In nature, the struggle for survival is the basis for the survival of the living world: it is life-creating. In capitalism, the struggle for survival is «overcome» by being turned into the destruction of life. It is not based on the struggle for survival between people, but between capitalist concerns, which means that it is not guided by the existential needs of living beings, as is the case in nature, but by inhuman and antiexistential interests of capital. It is not driven by poverty, but by the development of the «consumer society» where the production and acquisition of goods becomes the way of destroying man as a cultural and biological being, as well as of destroying nature. In capitalism, «nature ceases to be the sheer nature» by being deprived of naturalness and reduced to a sheer object of exploitation and destruction. Since capitalism destroys the natural brutality by destroying nature, it is necessary to fight for its naturalization, which means for its liberation from the capitalist destruction. Natural forces should be turned into the means for preserving and humanizing nature. The liberating possibilities of nature lie in its life-creativeness – in the creation of living forms. Man is by his nature a life-creating being and can be cultivated only by respecting his life-creativeness – as the integral part of nature. Only in nature can man experience the fullness of his human being. The humanization becomes the development (overcoming) of the original naturalness, and not its submission to a rational model, the model of the «noble» and the like. Instead of man appearing as a form in which nature acquires the possibility of being overcome by the «spirit», meaning of attaining the notion of itself and of relating to itself, man should overcome his original natural life-creativeness (procreation) through the development of his playing being, which means that it should become the basis for the totalization of the world. It is about the transformation of the procreative into the life-creating principle, and about the transformation of the life-creating into the universal creative principle.

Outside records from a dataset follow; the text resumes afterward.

Lemma allocate_ok s r s' : inv s -> allocate s = (r, s') ->
  inv s' /\ same_layout s s' /\ allocate_post s s' r.
Proof.
  intros Hi. unfold allocate, on_index, zoom, mbind, M_bind, get, lift, ba_alloc.
  destruct (ba_alloc_range 1 (index s)) as [r1 b'] eqn:E.
  destruct (ba_alloc_range_ok _ 1 _ _ (inv_index s Hi) ltac:(lia) E) as (Hb & Hc & Hp).
  pose proof (ba_inv_cap _ (inv_index s Hi)) as Hcap.
  destruct r1 as [i|e|]; simpl in Hp; [| |done].
  - destruct Hp as (_ & (Hi0 & Hic & Hd) & Hu). rewrite range_1 in *.
    assert (i < blocks s) as Hbl.
    { destruct (decide (i < blocks s)); [done|]. exfalso.
      apply (Hd i); [set_solver|]. apply (inv_tail s Hi). lia. }
    destruct (block_bounds s i Hi) as (Hlo & Hhi & _); [lia|].
    pose proof (inv_max s Hi). pose proof (inv_size s Hi). unfold block_addr in *. simpl.
    pose proof (inv_addr s Hi).
    rewrite usize_mul_ok by lia. rewrite usize_add_ok by lia. intros [= <- <-].
    split; [apply inv_reindex; try done; intros; rewrite Hu; apply elem_of_union_r, Hi; done|].
    split; [done|]. split; [exists i; split; [lia|done]|]. split.
    + intros (j & Hj & Hij & Hin). apply block_addr_inj in Hij as <-; [|done].
      by apply (Hd i); [apply elem_of_singleton|].
    + intros q. split.
      * intros (j & Hj & -> & Hin). simpl in Hin. rewrite Hu in Hin.
        apply elem_of_union in Hin as [->%elem_of_singleton|Hin]; [by left|].
        right. by exists j.
      * intros [->|(j & Hj & -> & Hin)]; [exists i|exists j]; (split; [done || lia|]);
          (split; [done|]); simpl; rewrite Hu;
          [by apply elem_of_union_l, elem_of_singleton|by apply elem_of_union_r].
  - rewrite decide_False in Hp by lia. destruct Hp as (Hu & Hco & Hno).
    intros [= <- <-]. split; [apply inv_reindex; try done; rewrite Hu; apply Hi|].
    split; [done|]. split; [done|]. split.
    + intros p (i & Hr & ->). exists i. split; [done|]. split; [done|].
      rewrite (no_free_bit (ba_cap (index s)) (ba_used (index s)));
        [|lia|apply ba_inv_used, Hi|done].
      apply elem_of_range. pose proof (inv_blocks s Hi). lia.
    + intros q. unfold allocated. simpl. by rewrite Hu.
Qed.
(* ===== verification/Perm.v ===== *)
(** * Permutations

    Lists of references are compared up to order: concatenation is associative and
    commutative there, and [perm] decides equations between concatenations. *)

From AAC_tactics Require Import AAC.
From S2P Require Import Prelude.

#[export] Instance app_assoc_perm {A} : Associative (≡ₚ) (app (A:=A)).
Proof. intros x y z. by rewrite app_assoc. Qed.
#[export] Instance app_comm_perm {A} : Commutative (≡ₚ) (app (A:=A)).
Proof. intros x y. apply Permutation_app_comm. Qed.
#[export] Instance app_unit_perm {A} : Unit (≡ₚ) (app (A:=A)) [].
Proof. split; intros x; by rewrite ?app_nil_r. Qed.
#[export] Instance lift_perm {A} : AAC_lift (Permutation (A:=A)) (Permutation (A:=A)) :=
  {| aac_lift_equivalence := _; aac_list_proper := _ |}.

(** The parts of a concatenation become variables. *)
Ltac hide t := tryif is_var t then idtac else (let z := fresh in generalize t; intros z).
Ltac hide_parts t :=
  lazymatch t with
  | [] => idtac
  | ?x :: ?l => hide_parts l; hide x
  | ?a ++ ?b => hide_parts a; hide_parts b
  | _ => hide t
  end.

Ltac perm :=
  cbn [app];
  lazymatch goal with |- ?l ≡ₚ _ => hide_parts l end;
  lazymatch goal with |- _ ≡ₚ ?r => hide_parts r end;
  repeat match goal with
  | |- context [?x :: ?l] =>
    lazymatch l with [] => fail | _ => change (x :: l) with ([x] ++ l) end
  end; aac_reflexivity.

In capitalism, the instrumental and exploitive relation to nature is the basis of the relation to the human body. It is not a harmonious part of the living nature which, as such, should be respected; it is reduced to the object of processing and the means for achieving inhuman ends. Instead of the working, sporting, technical, consumer and destructive body, libertarian play should develop a creative (poetical) body and a variety of movements (skill as a humanized movement) which will enable man to realize his creative personality. It is not only about the fight for preserving the cultural heritage of mankind and man as a cultural being; it is about the fight for the survival of man as a natural and playing being. Libertarian play should enable the preservation and development of the emancipatory achievements of physical culture which are being destroyed by the «technical civilization». Instead of the naturalization of the body, which is reduced to a machine, we should strive for the humanisation of man’s natural being through the development of his playing being, which means through a creative skill by which man is developed as a whole (physical, intellectual, erotic, social) being. It is not about the humanization of technique by way of art; it is about the humanization of man, which means about the development of his universal creative being, which abolishes technique as man’s relation to nature alienated from him, and abolishes art as a separate social sphere. Instead of the relation between social spheres alienated from man, which are the basic way of functioning of the «social life», we should insist on the development of immediate relations between people as emancipated playing beings. The world as an artistic creation – this is the purpose of the fight for the future. By fighting for a new world, the whirl of the human will be created, which will «suck» all that is alienated from man. Instead of Nietzsche’s cosmic energy, life which is alienated from man will start to flow in him again; instead of art being a means for turning the cosmic energy into life, man’s creative energy will become the basis for the creation of a new – human cosmos.
Here, together with Marcuse, we could pose the following question: „In view of what this standard has made of Man and Nature, the question must again be asked whether it is worth the sacrifices and the victims made in its defence.“ (34)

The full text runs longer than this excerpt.